Wilson made it a point to see them all whenever they called, to offer encouragement but diplomatically avoid signing on publicly with any of them. He played his role masterfully here. By now he was for all practical purposes a critical player in the very center of the CIA’s Afghan operation, though he managed to make the entire range of ardent critics believe he was with them in their bitter attacks on the Agency. In the councils of his Appropriations subcommittees and in conferences with the Senate, however, he had already assumed the role of Langley’s advocate, able to make the case for the way the Afghan operation was being run. It may be that Wilson was better informed at that time than anyone in the Agency except a few members of Avrakotos’s inner circle.

He could tell his colleagues that he had been to Cairo, had seen the weapons being bought, had been to Pakistan and the mujahideen camps, and could state from firsthand experience how effective the program was becoming. He was already playing the part that the CIA’s number two man, John McMahon, would later call that of the Agency’s “case officer on the Hill.”

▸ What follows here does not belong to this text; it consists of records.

(** * basictool.py: the NeoBASIC tokeniser and lister, embedded in Rocq

    The development follows [src/basictool/basictool.py] class by class:
    [TokenSet], [IdentifierStore], [Tokeniser], [Program] (text to image)
    and [ProgramLister] (image to text).

    Conventions of the embedding.
    - Python integers are [Z]; list and buffer positions are [nat].
    - A Python [str] is a [string]; a character is a code point below 256.
      Case mapping is the ASCII one.  It is [str.upper] and [str.lower] on
      text of 7-bit characters, which is all the tokens are made of and all
      the pattern of the tokeniser lets into the identifier store.  Python
      maps the letters beyond as well, and not always to one character: the
      statements about [IdentifierStore.add] and [IdentifierStore.get] on
      names at large are therefore made for names of 7-bit characters.  In
      the test for a letter at the head of a word the sharp s, 0xDF, whose
      upper case SS compares as a letter, is the one character beyond that
      counts, and [upper_is_letter] accounts for it.
    - An exception aborts the run, so a computation returns a [result]:
      [Ok v], or [Raise e] for the exception class [e].  The three [while]
      loops whose progress is not structural (the tokeniser's line scan and
      the lister's two walks over the image) run on a step budget that the
      entry points set from the input length; [OutOfFuel] reports an
      exhausted budget and is shown unreachable, for the tokeniser and for
      the lister.
    - The walks of [Program.makelibrary], [IdentifierStore.dump] and
      [TokenSet.getRange] run on a budget as well.  Their positions are
      integers and are used as Python indexes, a negative one counting from
      the end; a run that ends is at no position twice, which bounds it by
      twice the length of the list. *)

From Stdlib Require Import ZArith List Ascii String Lia Bool DecimalString HexadecimalString.
From Stdlib Require Import DecimalZ HexadecimalN.
From stdpp Require Import base option list gmap strings.
From Equations Require Import Equations.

There was an element of duplicity in Wilson’s dealings here. In truth, it suited him just fine to have these crazies moving menacingly around the fringes hurling virtual bombs and attacking bureaucrats. For example, Charlie would always defend John McMahon in public, but he recognized that the deputy director was in fact a conservative force at the Agency and that other CIA officials were even more dubious about escalating. It didn’t hurt to have the bureaucrats feel the pressure. On occasion, when he sensed resistance at State or the Agency, he would deliberately stir Eiva up.

Perhaps Wilson’s most masterful maneuver on behalf of the CIA effort came in his dealings with Senator Humphrey. Here Charlie chose to have his role inside the Agency remain invisible and to allow Humphrey to assume the public spotlight as the Afghans’ key congressional champion. Humphrey was so extreme when it came to Afghanistan that he would camp outside a fellow senator’s office, if necessary, to corner him for a commitment on a vote. He didn’t sit on Appropriations or Intelligence. He couldn’t initiate funding increases the way Wilson could. But as an enforcer of senatorial discipline on behalf of the mujahideen, he managed to make his fellow senators feel that they would have a political enemy for life if they stood in his way, and few cared enough about the issue to choose to alienate such a man.